(Supplied material)
▼

Lemma submit_review_consistent (movie_id : Z) (w : World) (rq : Request) :
  consistent (db w) -> consistent (db (fst (submit_review movie_id w rq))).
Proof.
  intro C. unfold submit_review, login_required.
  destruct (current_user w) as [user|]; simpl; auto.
  destruct (get_movie (db w) movie_id) as [movie|]; simpl; auto.
  destruct (get "rating" (form rq)) as [rating|]; simpl; auto.
  destruct (get "text" (form rq)) as [text|]; simpl; auto.
  destruct (negb (truthy rating) || negb (truthy text)) eqn:Hreq; simpl; auto.
  destruct (py_int rating) as [n|]; simpl; auto.
  destruct (negb ((1 <=? n)%Z && (n <=? 5)%Z)) eqn:Hrange; simpl; auto.
  assert (Hvalid : forall i now uid mid, valid_review (Review.mk i text n now uid mid)).
  { intros. split; simpl.
    - apply negb_false_iff, andb_true_iff in Hrange. lia.
    - apply orb_false_elim in Hreq. destruct Hreq as [_ Ht].
      apply negb_false_iff in Ht. now apply truthy_nonempty. }
  destruct C as [C1 C2 C3 C4 C5].
  destruct (find _ _) as [existing|] eqn:Hfind; simpl.
  - constructor; auto; simpl.
    + unfold unique_review_pairs. simpl. rewrite map_map.
      erewrite map_ext; [exact C2 |].
      intro r. destruct (Review.id r =? Review.id existing)%Z; reflexivity.
    + apply Forall_map. eapply Forall_impl; [| exact C5].
      intros r Hr. destruct (Review.id r =? Review.id existing)%Z; auto.
  - rewrite (insert_review_fresh _ _ _ _ _ _ Hfind). simpl.
    constructor; auto; simpl.
    + unfold unique_review_pairs. simpl. apply NoDup_map_snoc; [exact C2 |].
      eapply find_none_key; [apply review_by_key | exact Hfind].
    + apply Forall_app. split; auto.
Qed.

Lemma register_consistent (w : World) (rq : Request) :
  consistent (db w) -> consistent (db (fst (register w rq))).
Proof.
  intro C. unfold register.
  destruct (current_user w); simpl; auto.
  destruct (method rq); simpl; auto.
  destruct (_ <- getitem "username" (form rq) ;; _) as [[[name mail] password]|]; simpl; auto.
  destruct (find _ _); simpl; auto.
  unfold insert_user.
  destruct (existsb _ _) eqn:Hname; simpl; auto.
  destruct (existsb _ _) eqn:Hmail in |- *; simpl; auto.
  destruct C as [C1 C2 C3 C4 C5]. constructor; auto.
  - unfold unique_usernames. simpl. apply NoDup_map_snoc; [exact C3 |]. simpl.
    eapply existsb_false_not_in; [| exact Hname].
    intros x E. simpl. rewrite E. apply String.eqb_refl.
  - unfold unique_emails. simpl. apply NoDup_map_snoc; [exact C4 |]. simpl.
    eapply existsb_false_not_in; [| exact Hmail].
    intros x E. simpl. rewrite E. apply String.eqb_refl.
Qed.

Lemma login_db (w : World) (rq : Request) : db (fst (login w rq)) = db w.
Proof. unfold login. case_view. Qed.

Lemma add_movie_consistent (w : World) (rq : Request) :
  consistent (db w) -> consistent (db (fst (add_movie w rq))).
Proof.
  intro C. unfold add_movie, login_required.
  destruct (current_user w) as [user|]; simpl; auto.
  destruct (negb _); simpl; auto.
  destruct (method rq); simpl; auto.
  destruct (movie_form rq) as [[[[[[title genre] poster] year] duration] synopsis]|e];
    simpl; [| destruct e; auto].
  eapply consistent_ext; [.. | exact C]; reflexivity.
Qed.

Lemma edit_movie_consistent (movie_id : Z) (w : World) (rq : Request) :
  consistent (db w) -> consistent (db (fst (edit_movie movie_id w rq))).
Proof.
  intro C. unfold edit_movie, login_required.
  destruct (current_user w) as [user|]; simpl; auto.
  destruct (negb _); simpl; auto.
  destruct (get_movie (db w) movie_id) as [movie|]; simpl; auto.
  destruct (method rq); simpl; auto.
  destruct (movie_form rq) as [[[[[[title genre] poster] year] duration] synopsis]|e];
    simpl; [| destruct e; auto].
  eapply consistent_ext; [.. | exact C]; reflexivity.
Qed.

Lemma handle_consistent (r : Route) (w : World) (rq : Request) :
  consistent (db w) -> consistent (db (fst (handle r w rq))).
Proof.
  intro C. destruct r; simpl.
  - exact C.
  - exact C.
  - unfold movie_detail. destruct (get_movie (db w) movie_id); exact C.
  - now apply toggle_watchlist_consistent.
  - unfold watchlist, login_required. destruct (current_user w); exact C.
  - now apply submit_review_consistent.
  - now rewrite login_db.
  - now apply register_consistent.
  - unfold logout, login_required. destruct (current_user w); exact C.
  - now apply add_movie_consistent.
  - now apply edit_movie_consistent.
Qed.

Lemma seed_data_consistent (now : Z) (hash : string -> string) :
  consistent (seed_data now hash).
Proof.
  assert (E : reviews (seed_data now hash) =
              [Review.mk 1 seed_review_text 5 now 1 2]) by (vm_compute; reflexivity).
  constructor.
  - vm_compute. constructor.
  - vm_compute. constructor; [intros [] | constructor].
  - vm_compute. constructor; [intros [] | constructor].
  - vm_compute. constructor; [intros [] | constructor].
  - rewrite E. constructor; [| constructor].
    split; simpl; [lia | discriminate].
Qed.

Lemma create_all_consistent : consistent create_all.
Proof.
  constructor; vm_compute; constructor.
Qed.

Lemma reachable_consistent (w : World) : reachable w -> consistent (db w).
Proof.
  induction 1 as [now hash | | w r rq _ IH].
  - apply seed_data_consistent.
  - apply create_all_consistent.
  - now apply handle_consistent.
Qed.

(** C9: in every world that the application reaches, from the seeded or the
    empty database through any sequence of requests to any of its routes,
    every review row has a rating from 1 to 5 and a text that is not empty. *)
Theorem reviews_always_valid (w : World) :
  reachable w ->
  Forall (fun r => (1 <= Review.rating r <= 5)%Z /\ Review.text r <> EmptyString)
         (reviews (db w)).
Proof.
  intro H. exact (consistent_ratings _ (reachable_consistent w H)).
Qed.

Lemma reviews_always_valid_witness :
  reviews (db example_run) = [Review.mk 1 "Second thoughts." 4 1700001000 1 2] /\
  Forall (fun r => (1 <= Review.rating r <= 5)%Z /\ Review.text r <> EmptyString)
         (reviews (db example_run)).
Proof.
  split; [reflexivity |].
  apply (reviews_always_valid example_run).
  unfold example_run. apply reach_request, reach_request, reach_seeded.
Defined.

(** ** The average rating

    [SFdiv] and [binary_normalize] on the integers that [sql_avg] meets:
    enough of their behaviour to know that the average of ratings from 1 to 5
    is a finite, non-zero double, so that [movie_detail] rounds it. *)

Local Open Scope Z_scope.


















Local Open Scope string_scope.



(** * Further properties of the routes *)

(** ** Guards *)

(** X1: without a logged-in user each of the six routes behind
    [@login_required] answers with the login flash and the redirect to the
    login page, and changes neither the database nor the session. *)
Theorem anonymous_is_refused (r : Route) (w : World) (rq : Request) :
  current_user w = None ->
  protected r = true ->
  handle r w rq = (w, Ok unauthorized).
Proof.
  intros Hanon Hprot.
  destruct r; try discriminate; simpl;
    now apply login_required_anonymous.
Qed.

Lemma anonymous_is_refused_witness :
  let rq := example_request POST []
              [("title", "Heat"); ("genre", "Action"); ("poster", "p"); ("year", "1995");
               ("duration", "2h 50m"); ("synopsis", "s")] 1700002000 in
  handle route_add_movie anonymous_world rq = (anonymous_world, Ok unauthorized) /\
  handle (route_submit_review 2) anonymous_world rq = (anonymous_world, Ok unauthorized).
Proof.
  intro rq. split.
  - apply (anonymous_is_refused route_add_movie); reflexivity.
  - apply (anonymous_is_refused (route_submit_review 2)); reflexivity.
Defined.

(** X2: a logged-in user who is not called [admin] cannot edit: [edit_movie]
    answers with its access-denied flash and a redirect to the page of the
    movie, whether or not that movie exists, and the world stays as it is. *)
Theorem edit_movie_not_admin (movie_id : Z) (w : World) (rq : Request) (user : User.t) :
  current_user w = Some user ->
  User.username user <> "admin" ->
  edit_movie movie_id w rq = (w, Ok (edit_denied movie_id)).
Proof.
  intros Huser Hname. unfold edit_movie.
  rewrite (login_required_user _ _ _ _ Huser).
  apply String.eqb_neq in Hname. now rewrite Hname.
Qed.

Lemma edit_movie_not_admin_witness :
  let rq := example_request POST []
              [("title", "Dune"); ("genre", "Sci-Fi"); ("poster", "p"); ("year", "1984");
               ("duration", "2h 17m"); ("synopsis", "s")] 1700002100 in
  edit_movie 2 visitor_world rq = (visitor_world, Ok (edit_denied 2)) /\
  edit_movie 99 visitor_world rq = (visitor_world, Ok (edit_denied 99)).
Proof.
  intro rq. split.
  - apply (edit_movie_not_admin 2 visitor_world rq alice); [reflexivity | discriminate].
  - apply (edit_movie_not_admin 99 visitor_world rq alice); [reflexivity | discriminate].
Defined.



(** ** Which route writes what *)

Lemma toggle_watchlist_frame (movie_id : Z) (w : World) (rq : Request) :
  let w' := fst (toggle_watchlist movie_id w rq) in
  users (db w') = users (db w) /\ movies (db w') = movies (db w) /\
  reviews (db w') = reviews (db w) /\ session w' = session w.
Proof.
  unfold toggle_watchlist, login_required.
  destruct (current_user w); simpl; auto.
  destruct (get_movie (db w) movie_id); simpl; auto.
  destruct (find _ _) eqn:Hfind; simpl; auto.
  rewrite (insert_watchlist_item_fresh _ _ _ Hfind). simpl. auto.
Qed.

Lemma submit_review_frame (movie_id : Z) (w : World) (rq : Request) :
  let w' := fst (submit_review movie_id w rq) in
  users (db w') = users (db w) /\ movies (db w') = movies (db w) /\
  watchlist_items (db w') = watchlist_items (db w) /\ session w' = session w.
Proof.
  unfold submit_review, login_required.
  destruct (current_user w); simpl; auto.
  destruct (get_movie (db w) movie_id); simpl; auto.
  destruct (get "rating" (form rq)); simpl; auto.
  destruct (get "text" (form rq)); simpl; auto.
  destruct (negb _ || negb _); simpl; auto.
  destruct (py_int _); simpl; auto.
  destruct (negb _); simpl; auto.
  destruct (find _ _) eqn:Hfind; simpl; auto.
  rewrite (insert_review_fresh _ _ _ _ _ _ Hfind). simpl. auto.
Qed.

Lemma register_frame (w : World) (rq : Request) :
  let w' := fst (register w rq) in
  movies (db w') = movies (db w) /\
  watchlist_items (db w') = watchlist_items (db w) /\
  reviews (db w') = reviews (db w).
Proof.
  unfold register.
  destruct (current_user w); simpl; auto.
  destruct (method rq); simpl; auto.
  destruct (_ <- getitem "username" (form rq) ;; _) as [[[name mail] password]|]; simpl; auto.
  destruct (find _ _); simpl; auto.
  unfold insert_user.
  destruct (existsb _ _); simpl; auto.
  destruct (existsb _ _); simpl; auto.
Qed.

Lemma add_movie_frame (w : World) (rq : Request) :
  let w' := fst (add_movie w rq) in
  users (db w') = users (db w) /\
  watchlist_items (db w') = watchlist_items (db w) /\
  reviews (db w') = reviews (db w) /\ session w' = session w.
Proof.
  unfold add_movie, login_required.
  destruct (current_user w); simpl; auto.
  destruct (negb _); simpl; auto.
  destruct (method rq); simpl; auto.
  destruct (movie_form rq) as [[[[[[title genre] poster] year] duration] synopsis]|e];
    simpl; auto.
  destruct e; simpl; auto.
Qed.

Lemma edit_movie_frame (movie_id : Z) (w : World) (rq : Request) :
  let w' := fst (edit_movie movie_id w rq) in
  users (db w') = users (db w) /\
  watchlist_items (db w') = watchlist_items (db w) /\
  reviews (db w') = reviews (db w) /\ session w' = session w.
Proof.
  unfold edit_movie, login_required.
  destruct (current_user w); simpl; auto.
  destruct (negb _); simpl; auto.
  destruct (get_movie (db w) movie_id); simpl; auto.
  destruct (method rq); simpl; auto.
  destruct (movie_form rq) as [[[[[[title genre] poster] year] duration] synopsis]|e];
    simpl; auto.
  destruct e; simpl; auto.
Qed.

Lemma logout_db (w : World) (rq : Request) : db (fst (logout w rq)) = db w.
Proof.
  unfold logout, login_required. destruct (current_user w); reflexivity.
Qed.

Lemma read_only (r : Route) (w : World) (rq : Request) :
  match r with
  | route_index | route_api_movies | route_movie_detail _ | route_watchlist => True
  | _ => False
  end ->
  fst (handle r w rq) = w.
Proof.
  destruct r; simpl; try contradiction; intros _.
  - reflexivity.
  - reflexivity.
  - unfold movie_detail. now destruct (get_movie (db w) movie_id).
  - unfold watchlist, login_required. now destruct (current_user w).
Qed.

(** X4: each table has its writers. Whatever the request, the user table is
    changed by [register] only, the movie table by [add_movie] and
    [edit_movie] only, the watchlist by [toggle_watchlist] only, the reviews
    by [submit_review] only, and the session by [login], [register] and
    [logout] only; [index], [api_movies], [movie_detail] and [watchlist]
    change nothing at all. *)
Theorem tables_have_their_writers (r : Route) (w : World) (rq : Request) :
  let w' := fst (handle r w rq) in
  (r <> route_register -> users (db w') = users (db w)) /\
  (r <> route_add_movie -> (forall k, r <> route_edit_movie k) ->
     movies (db w') = movies (db w)) /\
  ((forall k, r <> route_toggle_watchlist k) ->
     watchlist_items (db w') = watchlist_items (db w)) /\
  ((forall k, r <> route_submit_review k) -> reviews (db w') = reviews (db w)) /\
  (r <> route_login -> r <> route_register -> r <> route_logout ->
     session w' = session w).
Proof.
  intro w'. subst w'.
  destruct r as [| |i|i| |i| | | | |i];
    try (match goal with
         | |- context [handle ?r w rq] => rewrite (read_only r w rq I)
         end; repeat split; reflexivity);
    simpl.
  - destruct (toggle_watchlist_frame i w rq) as (Hu & Hm & Hr & Hs).
    repeat split; auto. intro H. now destruct (H i).
  - destruct (submit_review_frame i w rq) as (Hu & Hm & Hw & Hs).
    repeat split; auto. intro H. now destruct (H i).
  - rewrite login_db. repeat split; auto. intro H. now destruct H.
  - destruct (register_frame w rq) as (Hm & Hw & Hr).
    repeat split; auto; intros; congruence.
  - rewrite logout_db. repeat split; auto. intros _ _ H. now destruct H.
  - destruct (add_movie_frame w rq) as (Hu & Hw & Hr & Hs).
    repeat split; auto. intro H. now destruct H.
  - destruct (edit_movie_frame i w rq) as (Hu & Hw & Hr & Hs).
    repeat split; auto. intros _ H. now destruct (H i).
Qed.
(* ===== verification/Prelude.v ===== *)
(** * A verification of CXXWebServer

    CXXWebServer is a multi-threaded HTTP server: one thread accepts clients and
    hands them to I/O workers, each of which polls an epoll instance, reads
    requests from the sockets that are ready, looks the URI up in a router, gets
    the file through an accessor (with an optional Redis cache) and writes the
    response. Log statements go through a buffer to an asynchronous logger thread.
    This library models the program (the code under src/) in Rocq, operation by
    operation, and proves what makes its parts correct, and where they are not.

    ** Parts and files

    - Prelude: bytes, [outcome] (return, C++ exception, undefined behaviour, out of
      fuel), the state monad [SM], [reachable] and [inevitable] for systems of steps,
      decimal printing and [stoul], iteration over unordered maps as the parameter
      [MapOrder].
    - Error: Error.hpp. HttpConfig: HttpUtils/HttpConfig.
    - Streams: what the source uses of libstdc++'s input and output streams
      ([operator>>], [getline], [get], [readsome], [write], [flush]) over the classes
      [StreamBuf] and [OStreamBuf] of stream buffers, whose laws [StreamBufOk] and
      [OStreamBufOk] are all that the theorems on parsing and on responses use.
      Reader: the seekable streams a resource is read through.
    - SocketStream: HttpUtils/SocketStream; it discharges the laws of Streams for a
      socket. What has arrived is a list of pieces carried by the buffer, of which a
      [recv] takes one, or the first 4096 bytes of it; the results of [send] are a
      parameter ([SendOracle]), and [sent_of] says what then becomes of a text that is
      written: all of it is sent when every [send] takes all it is given, a prefix of
      it when each takes all or nothing, and otherwise prefixes of it, as the code
      repeats the start of its buffer after a [send] that takes a part.
    - HttpRequest: HttpUtils/HttpRequest (the object, its text and the analyser).
      Analyser: what it does with any input. Incomplete: what it does with a request
      that is cut off. RequestBuffer: the loop of [parseBody] in steps, by several
      threads over their static buffer.
    - Objects: objects behind shared pointers, and fluent interfaces over them.
      HttpRequestBuilder, HttpResponseBuilder, RedisConnectionBuilder: the three
      builders as classes with a contract each, their implementations, and what is
      built with them; the analyser over the first is that of HttpRequest.
    - Router: HttpUtils/Resource and Router, and the interface [IRouter].
    - Cache: Cache/Cache.hpp, the interface [ICache] with its laws [ICacheOk].
      ResourceAccessor: HttpUtils/ResourceAccessor over it, with the interface
      [IResourceAccessor] and its contract [IResourceAccessorOk], which both
      accessors discharge.
    - HttpResponse: HttpUtils/HttpResponse (choosing and writing the response),
      against [IRouterOk] and [IResourceAccessorOk]. SharedBuffer: the loop of
      [genResponseBody] in steps, by any number of threads over their static buffer.
    - RedisPool and RedisCache: Cache/RedisCache. The hiredis library, the Redis
      server and timed locks are the class [Hiredis]; [HiredisOk] says that the
      server answers with what it was sent, and RedisCache then is an [ICacheOk].
      RedisThreads: requests of several threads on one cache, step by step.
      AccessThreads: accesses of several threads through one cached accessor, whose
      requests are the threads of RedisThreads.
    - Buffer, AsyncLogger, Logger: Log/Buffer.hpp, Log/AsyncLogger, Log/LogStream and
      Log/Logger. Opening a log file, what the
      stream holds back and what the file takes are the class [LogFS]; [files] is what
      the files hold, [writes] the transfers to them, and [log_files] relates the two.
      LogLiveness: infinite executions of the logger's threads.
    - Kernel: the system calls of the reactor as the class [Kernel], and what their
      manual pages promise as [KernelOk]. Its [fds] are the open descriptors of the
      reactor: sockets, epoll instances and clients. Those of the log file and of the
      Redis connections are the logger's and the client library's, and not among them.
    - Epoll: Event and Epoll, events being counted pointers whose destructor closes
      the descriptor. PollerThreads: several threads on one poller, in steps between
      the acquisitions of its lock. Worker: Worker, IOEventHandler and ListenEventHandler.
      Reactor: the invariant [proc_wf] of their process and the lemmas on each
      operation. Distribution: which clients go to which workers. System: the
      interleaving [sys_step] of the workers' threads.
      Descriptors: which open descriptors belong to no one, and that no step changes
      that. Client: what becomes of one client among the steps of all threads.
      Admission: what becomes of those that a call of the listening handler takes in.
      Truncated: what becomes of one that has sent only a part of its request.
    - Server: Server (configuration, initialisation, start, stop, cleaning, status
      check). [start] is one step: [run_poll_commute] and [run_exit_commute] say why.
      [__maxFD] is a [uint32_t] and narrowed to an [int], which throws when it is
      negative. ServerFacts: what they establish. Shutdown: what destroying it leaves.
      Lifecycle: from a fresh server over its threads' steps to its destruction.
      Service: from a fresh server over its threads' steps to its clients' answers.
      Main: main.cc, the main thread among the others.
    - TestPrograms: the programs under test/, which drive the components above.
    - SimKernel, EpollExamples, ReactorExamples, ServerExamples, HttpExamples,
      RedisExamples, AccessExamples, LogExamples, TestExamples: lawful instances of the
      parameters (a small operating system, a Redis server, file systems, a log file),
      and every theorem with hypotheses applied to concrete values over them.

    ** Correspondence

    Definitions have the names of the C++ members, prefixed where two classes share
    one name in one file ([ssb_], [ls_], [redis_], [server_]); each file's comments
    say which function a definition with another name stands for. Objects are
    records; pointers are addresses in a store where sharing matters (events,
    workers, connections) and options where only nullness does. Uninitialised
    variables are [None] and reading them is [Undef]. [unsigned], [uint8_t] and
    [uint16_t] arithmetic that can wrap is reduced modulo its width (the pool's
    counts, status codes, ports).

    ** What is proved

    - A connection that sends well-formed requests has each answered, in their order
      (C1); any connection is read request by request, to its end, and then its event is
      unregistered, or to a request whose reading throws or hangs (C28). No interleaving
      of the threads forgets a registered client: it stays registered until a thread
      answers it (C3), and so every client that a started server takes in is attended to
      (C4). What is sent is [sent_of] the answers in all of these. Clients go to the
      first worker with room (C26), and so to the workers in turn (C27).
    - In every interleaving of the workers the books of the reactor are kept (C2, with
      C24 and C25 for the single operations), and those of a poller in every
      interleaving of threads that use it (C7). A server that starts with SERVER_OK has
      them in order (C19), and over its whole life nothing is dereferenced that is not
      there and no descriptor of the reactor is left open but those in the hands of
      threads (C5), which destroying it takes the workers from (C40). The main thread
      watches all of it and says so (C6).
    - Requests that one [recv] takes are read back as they were written (C14), those
      without bodies however the bytes arrive (C34), also when they are built through
      shared pointers (C33); on any input the analyser has the outcomes of C15. The
      responder answers every request (C16), what it writes is delivered over a buffer
      that keeps its contract (C17) and its error codes are right (C35). The socket
      buffer is never overrun, and every flush stops with what C29 says sent.
    - Threads that write bodies through their shared buffer keep the answers framed
      (C30) and all come to an end (C31), in any order of their steps; the bodies are
      their own as long as no thread disturbs another's piece (C32).
    - The cached accessor refines the plain one over any lawful cache (C18), and the
      Redis cache is one ([RedisCache_ICacheOk], [redis_put_get]). Concurrent requests
      on it are served as if one after the other (C8), never share a connection's lock
      (C12) and all come to an end (C10). Accesses that share it still refine the plain
      accessor in every interleaving (C9), all return (C11), and each alone is the
      access function ([access_alone_is_access]). Its pool counts its users (C21) and
      hands out a least used connection (C39); connecting fails as it says (C37). The
      sessions of the test programs are runs of such a cache (C38).
    - The log files hold what they held before and then what they were given, in order
      (C22), all of it if the files work (C23), each byte some time later (C13), with
      one entry per statement (C36); the threads of LoggerTest never stop it
      ([logger_test_runs]).
    - Where the code does not do what it means to: a request that arrives in two parts
      is dropped, answered too early, ends the process or hangs the worker (C20); a body
      larger than the buffer hangs the worker (C15, [large_body_never_parsed]); bodies
      cross between clients through the shared buffers ([shared_buffer_crosses_bodies],
      [shared_buffer_crosses_requests]); a descriptor is closed twice
      ([refused_client_closed_twice]); a log ends at its first failed write
      ([write_failure_ends_logging]); a poller is taken over its limit
      ([concurrent_adds_exceed_limit]); and [short_send_repeats_prefix],
      [header_ending_in_colon_throws], [serialize_not_accepted],
      [failed_start_leaks_socket], [bad_content_length_throws], [byte_255_ends_input],
      [unlimited_pool_broken], [redis_nul_keys_collide], [cgi_answer_undefined] and
      [request_timeout_in_microseconds].

    ** Bounds and fuel

    The analyser's loops, the loops over a body or a file and the loop over the
    requests of a connection take fuel, and [Spin] is its exhaustion. Fuel above the
    number of bytes to be read is enough for the analyser (each iteration reads one
    byte at least, except in [parseBody], whose starvation is a case of C15), and fuel not
    below the length of a body or file for the loops that copy it; the theorems ask
    for that much and conclude a returned value. Buffer sizes are those of the source
    (4096, and 512 for a request body's pieces).

    ** What is not modelled

    The descriptors of the log file and of hiredis, so that nothing is said of their
    being closed (a server without a log opens "/dev/null", which stays open); the
    workers' threads between the two ends of [start]; the lengths of the main thread's
    sleeps and the exact moments at which threads look at the clock; the handler of
    SIGPIPE, which does nothing; the C++ memory model (threads interleave at the
    granularity of operations under a lock, of polls and handler calls in System, of
    calls on the connection in RedisThreads and AccessThreads, of the poller's critical
    sections in PollerThreads, of stream calls in the two files on static buffers);
    allocation failure; the times that the test programs sleep or spin. The build files
    are left aside. *)

From Stdlib Require Export Ascii ZArith Lia.
From stdpp Require Export base option list gmap strings numbers.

▲

(Exercise brief)
Could you transcribe the entries above word for word, from the line with "([operator>>], [getline], [get], [readsome], [write], [flush])" down to the line with "written: all of", keeping both?

(Answer to this problem)
      ([operator>>], [getline], [get], [readsome], [write], [flush]) over the classes
      [StreamBuf] and [OStreamBuf] of stream buffers, whose laws [StreamBufOk] and
      [OStreamBufOk] are all that the theorems on parsing and on responses use.
      Reader: the seekable streams a resource is read through.
    - SocketStream: HttpUtils/SocketStream; it discharges the laws of Streams for a
      socket. What has arrived is a list of pieces carried by the buffer, of which a
      [recv] takes one, or the first 4096 bytes of it; the results of [send] are a
      parameter ([SendOracle]), and [sent_of] says what then becomes of a text that is
      written: all of it is sent when every [send] takes all it is given, a prefix of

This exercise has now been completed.